In this 10-K, Starbucks Corporation (together with its subsidiaries) is referred to as “Starbucks,” the “Company,”
“we,” “us” or “our.”
We have four reportable operating segments: Americas; Europe, Middle East, and Africa, collectively referred to
as “EMEA;” China / Asia Pacific (“CAP”) and Channel Development. Our Seattle’s Best Coffee operating
segment is reported in “Other” with Evolution Fresh, our Digital Ventures business and unallocated corporate
expenses.
Additional details on the nature of our business and our reportable operating segments are in Item 1 of this 10-K.
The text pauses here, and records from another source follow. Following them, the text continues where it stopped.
(* ===== verification/TimeSem.v ===== *)
(** time-sem.c: the semaphore timing program.

    The accept mutex exists in six variants chosen at compile time; each of its
    functions is a list of system calls together with the code that looks at
    their results ([call]).  The operating system is the one of [SysLocks], with
    its locks, forks and exits.  [step] interleaves the parent and the children of
    [main] at the granularity of system calls and of accesses to the shared
    counter; a process that exits, for whatever reason, gives back what the system
    takes back ([process_exit]); processes are not killed by signals.  [main_runs] is main with its arguments.  The
    shared memory is an anonymous mapping or a segment of shmget (without
    MOVEBREAK).

    The invariant [Inv] ties the program counters to the kernel's locks
    ([holder]): a process between accept_mutex_on and accept_mutex_off holds the
    lock, and a held lock belongs to such a process or to one that has exited with
    an error, in a variant whose lock outlives it ([keeps_lock]). *)
From Stdlib Require Import ZArith Lia.
From stdpp Require Import base tactics list gmap relations.
From S2P Require Import Prelude CLib Monitor SysLocks.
Principles of Consolidation
The consolidated financial statements reflect the financial position and operating results of Starbucks, including
wholly owned subsidiaries and investees that we control. Investments in entities that we do not control, but have
the ability to exercise significant influence over operating and financial policies, are accounted for under the
equity method. Investments in entities in which we do not have the ability to exercise significant influence are
accounted for under the cost method. Intercompany transactions and balances have been eliminated.
Fiscal Year End
Our fiscal year ends on the Sunday closest to September 30. Fiscal years 2012 and 2011 included 52 weeks. Fiscal
year 2010 included 53 weeks, with the 53rdweek falling in the fourth fiscal quarter.
Estimates and Assumptions
Preparing financial statements in conformity with accounting principles generally accepted in the United States of
America (“GAAP”) requires management to make estimates and assumptions that affect the reported amounts of
assets, liabilities, revenues and expenses. Examples include, but are not limited to, estimates for asset and
goodwill impairments, stock-based compensation forfeiture rates, future asset retirement obligations, and
inventory reserves; assumptions underlying self-insurance reserves and income from unredeemed stored value
cards; and the potential outcome of future tax consequences of events that have been recognized in the financial
statements. Actual results and outcomes may differ from these estimates and assumptions.
Cash and Cash Equivalents
We consider all highly liquid instruments with a maturity of three months or less at the time of purchase to be cash
equivalents. Cash and cash equivalents are valued using active markets for identical assets. We maintain cash and
cash equivalent balances with financial institutions that exceed federally insured limits. We have not experienced
any losses related to these balances and we believe credit risk to be minimal.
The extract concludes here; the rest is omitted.